[Input records]

(** * Quadruped simulation loop: robot executor and object integrator

    A shallow embedding of [RobotController] and [RigidBodyObject] (the
    per-frame callbacks of the simulation canvas) together with the queue
    admission effect, followed by the properties of the locomotion loop.

    Numbers.  JavaScript numbers are modelled as exact rationals [Q]: every
    comparison and arithmetic step of the source is kept, rounding is not.
    [Math.sin], [Math.cos] and [Math.PI] are not rational; they are taken as
    parameters of the section below, so every statement holds for whatever
    functions stand there. *)

From Stdlib Require Import ZArith QArith Qabs Qminmax String List Bool Arith Lia Lqa.
Import ListNotations.

Open Scope Q_scope.

(** ** Numbers *)

(** [x < y] on numbers, as a boolean. *)
Definition Qltb (x y : Q) : bool := negb (Qle_bool y x).

(** [x !== 0]. *)
Definition nonzero (x : Q) : bool := negb (Qeq_bool x 0).

(** Truncated series used only to instantiate the section parameters in the
    closed examples at the end of the file. *)
Definition sin_series (x : Q) : Q := x - x * x * x / 6 + x * x * x * x * x / 120.
Definition cos_series (x : Q) : Q := 1 - x * x / 2 + x * x * x * x / 24.
Definition pi_approx : Q := 355 # 113.

(** ** Constants *)

Definition TORSO_DIMS : list Q := [0.4; 0.15; 0.6].
Definition MOVE_SPEED : Q := 1.5.
Definition ROT_SPEED : Q := 2.0.
Definition GAIT_FREQ : Q := 12.
Definition GAIT_AMP : Q := 0.4.
Definition GRAVITY : Q := 20.0.
Definition JUMP_FORCE : Q := 8.0.
Definition GROUND_Y : Q := 0.55.
Definition ROBOT_COLLISION_RADIUS : Q := 0.35.
Definition OBJECT_COLLISION_RADIUS : Q := 0.25.
Definition COLLISION_DIST : Q := ROBOT_COLLISION_RADIUS + OBJECT_COLLISION_RADIUS.

(** ** Data model *)

Record Vector3 := mkVector3 { x : Q; y : Q; z : Q }.

(** The twelve joints of [JOINT_NAMES]. *)
Record JointState := mkJoints {
  FL_hip : Q; FL_thigh : Q; FL_calf : Q;
  FR_hip : Q; FR_thigh : Q; FR_calf : Q;
  BL_hip : Q; BL_thigh : Q; BL_calf : Q;
  BR_hip : Q; BR_thigh : Q; BR_calf : Q }.

Definition INITIAL_JOINTS : JointState :=
  mkJoints 0 0.5 (-1.0) 0 0.5 (-1.0) 0 0.5 (-1.0) 0 0.5 (-1.0).

(** [type] stays a string: the planner is untrusted and may send any tag.
    Optional fields are [option]s. *)
Record RobotCommand := mkCommand {
  type : string;
  duration : option Q;
  targetJoints : option JointState;
  description : option string }.

Record SimStats := mkStats {
  stat_position : Vector3;
  stat_velocity : Q;
  stat_rotation : Q;
  stat_isMoving : bool;
  stat_currentAction : string }.

(** [objectTracker.current]: a [Map] from object id to position, kept in
    insertion order, which is the order [values()] iterates in. *)
Definition ObjectTracker := list (string * Vector3).
(** * Video frame reassembly core: packet buffer, assembler, reference finders

    A shallow embedding of package [videoframe] (sequence unwrapper, video
    packet buffer, frame assembler, and the SeqNumOnly / FrameIdOnly / VP8
    reference finders) together with the properties of its specification.

    Conventions.
    - Go's [int64] is [Z] with the two's-complement wrap-around [wrap64]
      written at every arithmetic operation that can leave the range.
    - A Go pointer that may be [nil] is an [option].
    - A method with a pointer receiver takes the receiver's state and returns
      the new state next to its result. *)

From Stdlib Require Import ZArith Lia Bool List Sorting.Permutation.
From stdpp Require Import base option list sorting gmap.

Local Open Scope Z_scope.

(** ** 64-bit signed integers *)

Module Int64.

Definition int64_min : Z := - 2 ^ 63.
Definition int64_max : Z := 2 ^ 63 - 1.

(** Two's-complement reduction of a mathematical integer to [int64]. *)
Definition wrap64 (z : Z) : Z := (z + 2 ^ 63) mod 2 ^ 64 - 2 ^ 63.

Definition in_int64 (z : Z) : Prop := int64_min <= z <= int64_max.

Lemma wrap64_id z : in_int64 z -> wrap64 z = z.
Proof.
  unfold in_int64, int64_min, int64_max, wrap64. intros H.
  rewrite Z.mod_small; lia.
Qed.

Lemma wrap64_range z : in_int64 (wrap64 z).
Proof.
  unfold in_int64, int64_min, int64_max, wrap64.
  pose proof (Z.mod_pos_bound (z + 2 ^ 63) (2 ^ 64)). lia.
Qed.

End Int64.

Export Int64.

(** ** The 16-bit sequence-number unwrapper (receiver_interceptor.go) *)

Module SeqUnwrapper.

Record sequenceUnwrapper : Type := mkUnwrapper {
  lastSeq : Z;
  started : bool
}.
(** The values passed as [data interface{}] to [NewSuccessResponse]. *)
Inductive data :=
| data_nil
| data_Unstructured (u : Unstructured)
| data_UnstructuredList (l : UnstructuredList)
| data_LogEntries (entries : list logs.LogEntry.t)
| data_exported (exported_logs : string).

(** [json.Marshal] on those values; the last is a
  [map[string]string] with the one key [exported_logs]. *)
Definition json_Marshal (d : data) : result string :=
match d with
| data_nil => Ok "null"
| data_Unstructured u => Ok (json_Marshal_Unstructured u)
| data_UnstructuredList l => Ok (json_Marshal_UnstructuredList l)
| data_LogEntries entries => logs.json_Marshal_LogEntries entries
| data_exported s =>
    Ok ("{" +:+ logs.field "exported_logs" (json.appendString s) +:+ "}")
end.

(** [NewSuccessResponse] *)
Definition NewSuccessResponse (message : string) (d : data) : result Response.t :=
let rawData : result (option string) :=
  match d with
  | data_nil => Ok None
  | _ =>
      match json_Marshal d with
      | Ok rawData => Ok (Some rawData)
      | Err err => Err ("failed to marshal response data: " +:+ err)
      end
  end in
match rawData with
| Err err => Err err
| Ok rawData => Ok (Response.mk true message rawData EmptyString)
end.

(** [NewErrorResponse] *)
Definition NewErrorResponse (err : string) : result Response.t :=
Ok (Response.mk false EmptyString None err).

(** *** The handler *)

(** The block that [handleLogsCommand], [handleSearchLogsCommand] and
  [handleExportLogsCommand] each repeat to fill [SinceTime]:
  a duration before now, else an RFC 3339 time, else an error. *)
Definition parseSince (since : string) : M (result (option Time)) :=
if nonempty since then
  match time_ParseDuration since with
  | Ok since => now <- time_Now ;; ret (Ok (Some (Time_Add now (- since))))
  | Err _ =>
      match time.Parse_RFC3339 since with
      | Ok sinceTime => ret (Ok (Some sinceTime))
      | Err err => ret (Err ("invalid 'since' parameter: " +:+ err))
      end
  end
else ret (Ok None).

(** ... and to fill [Tail]. *)
Definition parseTail (tail : Z) : option Z :=
if 0 <? tail then Some tail else None.

(** [handleListCommand] *)
Definition handleListCommand (cmd : Command.t) : M (result Response.t) :=
if String.eqb (Command.Resource cmd) "" then
  ret (NewErrorResponse "resource type is required")
else
  r <- kubernetes.ListResources (Command.Resource cmd) (Command.Namespace cmd) ;;
  match r with
  | Err err => ret (NewErrorResponse err)
  | Ok resources =>
      ret (NewSuccessResponse ("Successfully listed " +:+ Command.Resource cmd)
             (data_UnstructuredList resources))
  end.

(** [handleGetCommand] *)
Definition handleGetCommand (cmd : Command.t) : M (result Response.t) :=
if String.eqb (Command.Resource cmd) "" || String.eqb (Command.Name cmd) "" then
  ret (NewErrorResponse "resource type and name are required")
else
  r <- kubernetes.GetResource (Command.Resource cmd) (Command.Namespace cmd)
         (Command.Name cmd) ;;
  match r with
  | Err err => ret (NewErrorResponse err)
  | Ok resource =>
      ret (NewSuccessResponse
             ("Successfully retrieved " +:+ Command.Resource cmd +:+ " '" +:+
              Command.Name cmd +:+ "'")
             (data_Unstructured resource))
  end.

(** [handleCreateCommand] *)
Definition handleCreateCommand (cmd : Command.t) : M (result Response.t) :=
match Command.Data cmd with
| None => ret (NewErrorResponse "resource type and data are required")
| Some data =>
    if String.eqb (Command.Resource cmd) "" then
      ret (NewErrorResponse "resource type and data are required")
    else
      match json_Unmarshal_Object data with
      | Err err => ret (NewErrorResponse ("invalid resource data: " +:+ err))
      | Ok obj =>
          r <- kubernetes.CreateResource (Command.Resource cmd) (Command.Namespace cmd)
                 obj ;;
          match r with
          | Err err => ret (NewErrorResponse err)
          | Ok created =>
              ret (NewSuccessResponse
                     ("Successfully created " +:+ Command.Resource cmd)
                     (data_Unstructured created))
          end
      end
end.

(** [handleDeleteCommand] *)
Definition handleDeleteCommand (cmd : Command.t) : M (result Response.t) :=
if String.eqb (Command.Resource cmd) "" || String.eqb (Command.Name cmd) "" then
  ret (NewErrorResponse "resource type and name are required")
else
  r <- kubernetes.DeleteResource (Command.Resource cmd) (Command.Namespace cmd)
         (Command.Name cmd) ;;
  match r with
  | Some err => ret (NewErrorResponse err)
  | None =>
      ret (NewSuccessResponse
             ("Successfully deleted " +:+ Command.Resource cmd +:+ " '" +:+
              Command.Name cmd +:+ "'")
             data_nil)
  end.

(** The test that opens the three log handlers: the pod's options when
  the namespace, the options and the pod are all there. *)
Definition podOptions (cmd : Command.t) : option LogOptions.t :=
if String.eqb (Command.Namespace cmd) "" then None
else
  match Command.LogOptions cmd with
  | None => None
  | Some lo => if String.eqb (LogOptions.Pod lo) "" then None else Some lo
  end.

(** [handleLogsCommand] *)
Definition handleLogsCommand (cmd : Command.t) : M (result Response.t) :=
match podOptions cmd with
| None => ret (NewErrorResponse "namespace and pod are required")
| Some lo =>
    since <- parseSince (LogOptions.Since lo) ;;
    match since with
    | Err err => ret (NewErrorResponse err)
    | Ok sinceTime =>
        let opts :=
          logs.LogOptions.mk (Command.Namespace cmd) (LogOptions.Pod lo)
            (LogOptions.Container lo) sinceTime None (parseTail (LogOptions.Tail lo))
            EmptyString EmptyString in
        r <- logs.GetLogs opts ;;
        match r with
        | Err err => ret (NewErrorResponse err)
        | Ok logEntries =>
            ret (NewSuccessResponse
                   ("Successfully retrieved logs from pod '" +:+ LogOptions.Pod lo +:+ "'")
                   (data_LogEntries logEntries))
        end
    end
end.

(** [handleSearchLogsCommand] *)
Definition handleSearchLogsCommand (cmd : Command.t) : M (result Response.t) :=
match podOptions cmd with
| None => ret (NewErrorResponse "namespace and pod are required")
| Some lo =>
    if String.eqb (LogOptions.Pattern lo) "" then
      ret (NewErrorResponse "search pattern is required")
    else
      since <- parseSince (LogOptions.Since lo) ;;
      match since with
      | Err err => ret (NewErrorResponse err)
      | Ok sinceTime =>
          let opts :=
            logs.LogOptions.mk (Command.Namespace cmd) (LogOptions.Pod lo)
              (LogOptions.Container lo) sinceTime None (parseTail (LogOptions.Tail lo))
              (LogOptions.Pattern lo) (LogOptions.LogLevel lo) in
          r <- logs.GetLogs opts ;;
          match r with
          | Err err => ret (NewErrorResponse err)
          | Ok logEntries =>
              ret (NewSuccessResponse
                     ("Successfully searched logs from pod '" +:+ LogOptions.Pod lo +:+ "'")
                     (data_LogEntries logEntries))
          end
      end
end.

[/Input records]

• **Aim of the exercise**
Reproduce every line of the entries above, unchanged, from the very first one down to and including the line containing "mkJoints 0 0.5".

• **Output below**
(** * Quadruped simulation loop: robot executor and object integrator

    A shallow embedding of [RobotController] and [RigidBodyObject] (the
    per-frame callbacks of the simulation canvas) together with the queue
    admission effect, followed by the properties of the locomotion loop.

    Numbers.  JavaScript numbers are modelled as exact rationals [Q]: every
    comparison and arithmetic step of the source is kept, rounding is not.
    [Math.sin], [Math.cos] and [Math.PI] are not rational; they are taken as
    parameters of the section below, so every statement holds for whatever
    functions stand there. *)

From Stdlib Require Import ZArith QArith Qabs Qminmax String List Bool Arith Lia Lqa.
Import ListNotations.

Open Scope Q_scope.

(** ** Numbers *)

(** [x < y] on numbers, as a boolean. *)
Definition Qltb (x y : Q) : bool := negb (Qle_bool y x).

(** [x !== 0]. *)
Definition nonzero (x : Q) : bool := negb (Qeq_bool x 0).

(** Truncated series used only to instantiate the section parameters in the
    closed examples at the end of the file. *)
Definition sin_series (x : Q) : Q := x - x * x * x / 6 + x * x * x * x * x / 120.
Definition cos_series (x : Q) : Q := 1 - x * x / 2 + x * x * x * x / 24.
Definition pi_approx : Q := 355 # 113.

(** ** Constants *)

Definition TORSO_DIMS : list Q := [0.4; 0.15; 0.6].
Definition MOVE_SPEED : Q := 1.5.
Definition ROT_SPEED : Q := 2.0.
Definition GAIT_FREQ : Q := 12.
Definition GAIT_AMP : Q := 0.4.
Definition GRAVITY : Q := 20.0.
Definition JUMP_FORCE : Q := 8.0.
Definition GROUND_Y : Q := 0.55.
Definition ROBOT_COLLISION_RADIUS : Q := 0.35.
Definition OBJECT_COLLISION_RADIUS : Q := 0.25.
Definition COLLISION_DIST : Q := ROBOT_COLLISION_RADIUS + OBJECT_COLLISION_RADIUS.

(** ** Data model *)

Record Vector3 := mkVector3 { x : Q; y : Q; z : Q }.

(** The twelve joints of [JOINT_NAMES]. *)
Record JointState := mkJoints {
  FL_hip : Q; FL_thigh : Q; FL_calf : Q;
  FR_hip : Q; FR_thigh : Q; FR_calf : Q;
  BL_hip : Q; BL_thigh : Q; BL_calf : Q;
  BR_hip : Q; BR_thigh : Q; BR_calf : Q }.

Definition INITIAL_JOINTS : JointState :=
  mkJoints 0 0.5 (-1.0) 0 0.5 (-1.0) 0 0.5 (-1.0) 0 0.5 (-1.0).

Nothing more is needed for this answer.